Mansukh Mandaviya to introduce Surrogacy (Regulation) Bill, 2020 in Rajya Sabha: All you need to know about the legislation

The Bill completely prohibits commercial surrogacy and only allows altruistic surrogacy for Indian married (heterosexual) couples (between 23 to 50 years for wife and 26 to 55 years for husband)

A file image of an Indian surrogate mother at The Surrogacy Centre India (SCI) clinic in New Delhi. AFP

Union Minister for Health and Family Welfare Mansukh Mandaviya is scheduled to move ‘The Surrogacy (Regulation) Bill 2020’ in Rajya Sabha today. The Bill seeks to constitute the National Surrogacy Board, State Surrogacy Boards and appointment of appropriate authorities for regulation of the practice and process of surrogacy, as passed by Lok Sabha.

Here’s a look at what this legislation proposes.

The Surrogacy (Regulation) Bill 2020

The Bill was first introduced by the Minister of Health and Family Welfare, Dr Harsh Vardhan in Lok Sabha on 15 July 2019 and defined surrogacy as a practice where a woman gives birth to a child for an intending couple with the intention to hand over the child after the birth to the intending couple.

One of the most important features of the Bill is to prohibit commercial surrogacy but allow altruistic surrogacy. Altruistic surrogacy involves no monetary compensation to the surrogate mother other than the medical expenses and insurance coverage during the pregnancy.

The Bill proposes that only infertile Indian married couples between the ages of 23-50 for women, and 26-55 for men would be considered for surrogacy. It also states that no woman can act as a surrogate mother more than once in her lifetime.

The bill also provides for the constitution of surrogacy boards at national and state levels, as well as that the intending couples should not abandon such a child under any condition.

The Surrogacy (Regulation) Bill 2020 incorporates all recommendations made by a Rajya Sabha select committee, which studied an earlier version of the draft legislation.

One of the major changes suggested by the 23-member select committee of Rajya Sabha to the Surrogacy (Regulation) Bill, 2019, also included deleting the definition of ‘infertility’ as the inability to conceive after five years of unprotected intercourse on the ground that it was too long a period for a couple to wait for a child.

The legislation also has increased the proposed insurance cover for a surrogate mother from 16 months to 36 months.

Furthermore, it makes commercial surrogacy, and abandoning or disowning a surrogate child punishable by imprisonment up to 10 years and a fine up to Rs 10 lakh.

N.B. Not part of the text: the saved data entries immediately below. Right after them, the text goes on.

Lemma fork_ok t fs r fs' : fork t fs = Ok (r, fs') ->
  exists f, fs = f :: fs' /\ r = f /\ (forall pid, f = Some pid -> 0 < pid /\ t !! pid = None).
Proof.
  destruct fs as [|[pid|] fs]; simpl; [done| |].
  - case_match eqn:E; intros [= <- <-]. apply andb_true_iff in E as [E1 E2].
    apply bool_decide_eq_true in E2. eexists; split_and!; [done..|]. intros ? [= <-]. split; [lia|done].
  - intros [= <- <-]. eexists; split_and!; [done..|]. done.
Qed.

Lemma minv_register n full m pid id : minv n full m -> 0 <= id < n -> procs m !! pid = None ->
  mog_process_is_worker id = true ->
  (forall pid', procs m !! pid' <> Some id) ->
  minv n (fun i => full i \/ i = id) (set_procs (<[pid := id]> (procs m)) m).
Proof.
  intros [H1 H2 H3 H4] Hid Hp Hw Hno. split; simpl.
  - intros p i [[-> ->]|[Hne Hi]]%lookup_insert_Some; eauto.
  - intros p p' i [[<- <-]|[Hne Hi]]%lookup_insert_Some [[<- Hi2]|[Hne' Hi']]%lookup_insert_Some Hiw;
      subst; try done; [by destruct (Hno p')|by destruct (Hno p)|eauto].
  - intros p i [[<- <-]|[Hne Hi]]%lookup_insert_Some; [by left|eauto].
  - intros i [Hf| ->] Hd; [|exists pid; by rewrite lookup_insert_eq].
    destruct (H4 i Hf Hd) as [p Hp']. exists p. rewrite lookup_insert_ne; [done|congruence].
Qed.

Importance for such a bill

The rise for such a bill came amid the news of low-cost fertility clinics mushrooming all over and exploiting poor women for this service.

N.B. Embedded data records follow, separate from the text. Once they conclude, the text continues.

(* ===== verification/Mnt.v ===== *)
(** Mounts and the utilization of their devices: the table of utilizations
    (ioutil.c), the mount entries by device (mnt.c) and which of them can be
    used (mnt_usable.c). *)
From S2P Require Import Prelude Fmt.
From stdpp Require Import base list numbers gmap fin_maps.
From Stdlib Require Import ZArith Lia.

#[local] Open Scope Z_scope.

(** Strings in arrays: the bytes in front of the first NUL. *)
Fixpoint c_string (a : list Z) : list Z :=
  match a with [] => [] | c :: a => if c =? 0 then [] else c :: c_string a end.

Definition MOG_IOUTIL_LEN : Z := 8.

(** ** Utilizations (ioutil.c) *)

(** [free_next] only links entries that are about to be released. *)
Record ioutil := Ioutil { util : list Z; in_use : bool }.

Abbreviation iou_table := (gmap Z ioutil).

(** A new entry; what is behind the NUL is not initialised and not read. *)
Definition util_none : list Z := [45; 0; 0; 0; 0; 0; 0; 0].

Definition iou_vivify (st_dev : Z) (t : iou_table) : iou_table :=
  match t !! st_dev with
  | Some iou => <[st_dev := Ioutil (util iou) true]> t
  | None => <[st_dev := Ioutil util_none true]> t
  end.

Definition mog_iou_read (st_dev : Z) (t : iou_table) : list Z * iou_table :=
  let t := iou_vivify st_dev t in
  (match t !! st_dev with Some iou => util iou | None => [] end, t).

Several reports emerged of women, who were choosing to become surrogates, being subjected to exploitation, poor living conditions, and unethical treatment. In fact, at one point India became a major surrogacy hub with its cheap medical technology, skilled doctors, and a steady supply of local surrogates.

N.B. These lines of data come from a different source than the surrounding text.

Lemma last_field_iff q u : last_field q = Some u <->
  exists b v m, q = b ++ reverse u ++ v :: m /\ u <> [] /\ is_lws v = true /\
    Forall (fun c => is_lws c = true) b /\ Forall (fun c => is_num c = true) u.
Proof.
  unfold last_field. split.
  - destruct (drop_lws_spec q) as (b & Hq & Hb & _). destruct (field_spec (drop_lws q)) as (Hf & _ & Hs).
    destruct (field (drop_lws q)) as [[|c f] [|v m]]; try done. destruct (forallb is_num (c :: f)) eqn:E; [|done].
    intros [= <-]. exists b, v, m. rewrite reverse_involutive. split; [by rewrite Hq at 1; rewrite Hf at 1|].
    split; [intros Hn%(f_equal reverse); by rewrite reverse_involutive in Hn|]. destruct Hs as [|Hs]; [done|].
    split; [done|]. split; [done|]. apply Forall_reverse. by apply forallb_class.
  - intros (b & v & m & -> & Hne & Hv & Hb & Hu).
    assert (Hnl : Forall (fun c => is_lws c = false) (reverse u)).
    { apply Forall_reverse. revert Hu. apply Forall_impl. intros c. apply num_not_lws. }
    assert (Hd : drop_lws (b ++ reverse u ++ v :: m) = reverse u ++ v :: m).
    { induction Hb as [|c b Hc _ IH]; simpl; [|by rewrite Hc]. apply field_drop.
      destruct (reverse u) eqn:E; [|by apply Forall_cons_1 in Hnl as [? _]].
      apply (f_equal reverse) in E. by rewrite reverse_involutive in E. }
    rewrite Hd, field_app by done. destruct (reverse u) as [|c f] eqn:E.
    { apply (f_equal reverse) in E. by rewrite reverse_involutive in E. }
    rewrite <- E, reverse_involutive. replace (forallb is_num (reverse u)) with true; [done|]. symmetry.
    apply forallb_class. by apply Forall_reverse.
Qed.

Lemma name_not_lws c : is_name c = true -> is_lws c = false.
Proof. unfold is_name, is_lws, rng. intros. destruct (Z.eqb_spec c 32), (Z.eqb_spec c 9); subst; done. Qed.

Lemma scan_tail r n q : fold_left lstep r (LTail n q) = LTail n (reverse r ++ q).
Proof. revert q. induction r as [|c r IH]; intros q; simpl; [done|]. rewrite IH, reverse_cons, <- app_assoc. done. Qed.

Lemma scan_name r n : Forall (fun c => is_name c = true) r -> fold_left lstep r (LName n) = LName (n ++ r).
Proof.
  intros Hr. revert n. induction Hr as [|c r Hc _ IH]; intros n; simpl; [by rewrite app_nil_r|].
  rewrite (name_not_lws c Hc), Hc, IH, <- app_assoc. done.
Qed.

Lemma scan_start a : Forall (fun c => is_lws c = true) a -> fold_left lstep a LStart = LStart.
Proof. induction 1 as [|c a Hc _ IH]; simpl; [done|]. by rewrite Hc. Qed.

Lemma scan_spec l : match fold_left lstep l LStart with
  | LStart => Forall (fun c => is_lws c = true) l
  | LName n => exists a, l = a ++ n /\ Forall (fun c => is_lws c = true) a /\ Forall (fun c => is_name c = true) n /\ n <> []
  | LTail n q => exists a w, l = a ++ n ++ w :: reverse q /\ is_lws w = true /\ Forall (fun c => is_lws c = true) a /\
      Forall (fun c => is_name c = true) n /\ n <> []
  | LDead => True
  end.
Proof.
  induction l as [|c l IH] using rev_ind; [constructor|]. rewrite fold_left_app. cbn [fold_left].
  destruct (fold_left lstep l LStart) as [|n|n q|]; simpl.
  - destruct (is_lws c) eqn:E; [apply Forall_app; by repeat constructor|]. destruct (is_name c) eqn:E2; [|done].
    exists l. by repeat constructor.
  - destruct IH as (a & -> & Ha & Hn & Hne). destruct (is_lws c) eqn:E.
    + exists a, c. by rewrite <- app_assoc.
    + destruct (is_name c) eqn:E2; [|done]. exists a. rewrite <- app_assoc. split; [done|]. split; [done|].
      split; [apply Forall_app; by repeat constructor|by destruct n].
  - destruct IH as (a & w & -> & Hw & Ha & Hn & Hne). exists a, w. rewrite reverse_cons. split; [|done].
    by rewrite <- !app_assoc.
  - done.
Qed.

(** A line of statistics: a name, white space, anything, white space, a number. *)
Theorem stat_line_iff l n u : stat_line l = Some (n, u) <->
  exists a w m v b, l = a ++ n ++ [w] ++ m ++ [v] ++ u ++ b /\ n <> [] /\ u <> [] /\
    is_lws w = true /\ is_lws v = true /\ Forall (fun c => is_lws c = true) a /\ Forall (fun c => is_lws c = true) b /\
    Forall (fun c => is_name c = true) n /\ Forall (fun c => is_num c = true) u.
Proof.
  unfold stat_line. split.
  - pose proof (scan_spec l) as Hs. destruct (fold_left lstep l LStart) as [| |n' q|]; try done.
    destruct Hs as (a & w & -> & Hw & Ha & Hn & Hne). destruct (last_field q) as [u'|] eqn:E; [|done]. intros [= <- <-].
    apply last_field_iff in E as (b & v & m & -> & Hu & Hv & Hb & Hnum).
    exists a, w, (reverse m), v, (reverse b). split_and!; try done; [|by apply Forall_reverse].
    rewrite !reverse_app, reverse_cons, reverse_involutive. do 2 f_equal. simpl. by rewrite <- !app_assoc.
  - intros (a & w & m & v & b & -> & Hn & Hu & Hw & Hv & Ha & Hb & Hna & Hnu).
    rewrite fold_left_app, scan_start by done. destruct n as [|c n]; [done|]. apply Forall_cons_1 in Hna as [Hc Hna].
    rewrite !fold_left_app. cbn [fold_left lstep]. rewrite (name_not_lws c Hc), Hc, scan_name by done.
    cbn [fold_left lstep app]. rewrite Hw, scan_tail. cbn [lstep]. rewrite !scan_tail, app_nil_r.
    rewrite (proj2 (last_field_iff _ u)); [done|]. exists (reverse b), v, (reverse m).
    split; [done|]. split_and!; try done; by apply Forall_reverse.
Qed.

(** ** The arrays *)

Definition arrays_ok (i : mog_iostat) : Prop :=
  length (io_dev i) = 72%nat /\ length (io_util i) = 8%nat /\ 0 <= dev_tip i <= 71 /\ 0 <= util_tip i <= 7.

(** An array that holds a text up to its tip, as far as it fits. *)
Definition holds (a : list Z) (tip : Z) (cap : nat) (text : list Z) : Prop :=
  tip = Z.of_nat (Nat.min cap (length text)) /\ take (Z.to_nat tip) a = take cap text.

Lemma holds_nil a cap : holds a 0 cap [].
Proof. split; [by destruct cap|]. by rewrite take_nil. Qed.

Lemma array_set_ok a i c : 0 <= i < zlen a -> array_set a i c = Some (<[Z.to_nat i := c]> a).
Proof. intros. unfold array_set. rewrite (proj2 (andb_true_iff _ _)); [done|]. rewrite Z.leb_le, Z.ltb_lt. lia. Qed.

Lemma holds_push a tip cap text c : holds a tip cap text -> tip < Z.of_nat cap -> (cap < length a)%nat ->
  holds (<[Z.to_nat tip := c]> a) (tip + 1) cap (text ++ [c]).
Proof.
  intros [Ht Htake] Hlt Hl. assert (Hlen : tip = Z.of_nat (length text)) by lia.
  rewrite Hlen in *. rewrite Nat2Z.id in *. split; [rewrite length_app; simpl; lia|].
  replace (Z.to_nat (Z.of_nat (length text) + 1)) with (S (length text)) by lia.
  erewrite take_S_r; [|apply list_lookup_insert_eq; lia]. rewrite take_insert_ge by lia. rewrite Htake.
  rewrite !take_ge; [done|rewrite length_app; simpl; lia|lia].
Qed.

Lemma holds_full a tip cap text c : holds a tip cap text -> Z.of_nat cap <= tip -> holds a tip cap (text ++ [c]).
Proof.
  intros [Ht Htake] Hge. assert (cap <= length text)%nat by lia. split; [rewrite length_app; lia|].
  rewrite Htake, take_app_le by lia. done.
Qed.

(** Cut at its tip it is the text. *)
Lemma holds_string a tip cap text : holds a tip cap text -> (cap < length a)%nat -> Forall (fun c => c <> 0) text ->
  c_string (<[Z.to_nat tip := 0]> a) = take cap text.
Proof.
  intros [Ht Htake] Hl Hnz. rewrite <- Htake. assert (Hlt : (Z.to_nat tip < length a)%nat) by lia.
  assert (Hnz' : Forall (fun c => c <> 0) (take (Z.to_nat tip) a)) by (rewrite Htake; by apply Forall_take).
  rewrite <- (take_drop (Z.to_nat tip) (<[Z.to_nat tip := 0]> a)), take_insert_ge by lia.
  rewrite (drop_S _ 0) by (by apply list_lookup_insert_eq).
  generalize (drop (S (Z.to_nat tip)) (<[Z.to_nat tip := 0]> a)) as r. intros r.
  clear -Hnz'. induction Hnz' as [|c l Hc _ IH]; [done|]. cbn [c_string app]. rewrite (proj2 (Z.eqb_neq _ _)) by done. f_equal. exact IH.
Qed.

Lemma dev_char_holds c i n : arrays_ok i -> holds (io_dev i) (dev_tip i) 71 n ->
  exists i', dev_char c i = Some i' /\ arrays_ok i' /\ holds (io_dev i') (dev_tip i') 71 (n ++ [c]) /\ ready i' = ready i.
Proof.
  intros (H1 & H2 & H3 & H4) Hh. unfold dev_char, sizeof_dev. destruct (Z.ltb_spec (dev_tip i) (72 - 1)).
  - rewrite array_set_ok by (unfold zlen; lia). eexists; split_and!; [done| | |done]; simpl.
    + split_and!; simpl; rewrite ?length_insert; lia.
    + apply holds_push; [done|lia|lia].
  - exists i. split_and!; [done|done| |done]. apply holds_full; [done|lia].
Qed.

Lemma util_char_holds c i u : arrays_ok i -> holds (io_util i) (util_tip i) 7 u ->
  exists i', util_char c i = Some i' /\ arrays_ok i' /\ holds (io_util i') (util_tip i') 7 (u ++ [c]) /\
    ready i' = ready i /\ io_dev i' = io_dev i /\ dev_tip i' = dev_tip i.
Proof.
  intros (H1 & H2 & H3 & H4) Hh. unfold util_char, MOG_IOUTIL_LEN. destruct (Z.ltb_spec (util_tip i) (8 - 1)).
  - rewrite array_set_ok by (unfold zlen; lia). eexists; split_and!; [done| | |done..]; simpl.
    + split_and!; simpl; rewrite ?length_insert; lia.
    + apply holds_push; [done|lia|lia].
  - exists i. split_and!; [done|done| |done..]. apply holds_full; [done|lia].
Qed.

(** ** Lines *)

Definition name_at (n : list Z) (i : mog_iostat) : Prop :=
  holds (io_dev i) (dev_tip i) 71 n /\ Forall (fun c => is_name c = true) n.

Definition number_at (q : list Z) (i : mog_iostat) : Prop :=
  exists u, last_field q = Some u /\ holds (io_util i) (util_tip i) 7 u /\ Forall (fun c => is_num c = true) u.

(** The state behind the name: white space or not, a number or none yet. *)
Definition tail_at (q : list Z) (cs : Z) (i : mog_iostat) : Prop :=
  (starts_lws q = false /\ cs = 3 /\ last_field q = None) \/
  (starts_lws q = true /\ cs = 4 /\ last_field q = None) \/
  (starts_lws q = false /\ cs = 5 /\ number_at q i) \/
  (starts_lws q = true /\ cs = 6 /\ number_at q i).

(** Where the machine is when it has read the part [l] of a line. *)
Definition line_at (l : list Z) (cs : Z) (i : mog_iostat) : Prop :=
  arrays_ok i /\
  match fold_left lstep l LStart with
  | LStart => (cs = 1 \/ cs = 8) /\ dev_tip i = 0
  | LName n => cs = 2 /\ name_at n i
  | LTail n q => name_at n i /\ tail_at q cs i
  | LDead => cs = 7
  end.

Section Lines.
Context {X : Type} (Inv : X -> Prop) `{HL : StatsLaws X Inv}.

Lemma step_tr cs c k (s : mog_iostat * X) : goto cs c = Some (Tr k) -> step [c] cs 0 s = act k [c] 0 s.
Proof. intros Hg. unfold step. change (char_at [c] 0) with c. by rewrite Hg. Qed.

Lemma act_2 c i (x : X) : act 2 [c] 0 (i, x) = go_opt 2 0 (dev_char c i) x.
Proof. reflexivity. Qed.
Lemma act_5 c i (x : X) : act 5 [c] 0 (i, x) = go_opt 5 0 (util_char c (set_util_tip 0 i)) x.
Proof. reflexivity. Qed.
Lemma act_8 c i (x : X) : act 8 [c] 0 (i, x) = go_opt 5 0 (util_char c i) x.
Proof. reflexivity. Qed.

Lemma feed_st cs c n (s : mog_iostat * X) : goto cs c = Some (St n) -> n <> 0 -> feed1 cs s c = Ok (n, s).
Proof.
  intros Hg Hn. unfold feed1, step. change (char_at [c] 0) with c. rewrite Hg.
  by rewrite (proj2 (Z.eqb_neq _ _)) by done.
Qed.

It is amid such circumstances that the government proposed to ban commercial surrogacy — a practice banned in most Western countries. The only European countries where surrogacy is legal are Russia and Ukraine.

Additionally, women were used again and again in the surrogacy process, resulting in a decline in health as they effectively became “baby-making machines” year after year.

Criticism of the legislation

However, the law isn’t without criticism. Some argue that the law takes away from the right of women to make their own reproductive choices and the right of persons to parenthood.

As one wrote in The Wire, “I see the sweeping ban as something much more regressive: It essentially strips women of autonomy over our own bodies and, in the process, violates our basic civil and fundamental rights.”

Also, it doesn’t consider cases where women might not want to go through pregnancy due to career-related commitments as in the case of a sportswoman.

Critics argue if such a woman should have to compromise? Should they give up their dreams of their career or their dream of being a mother?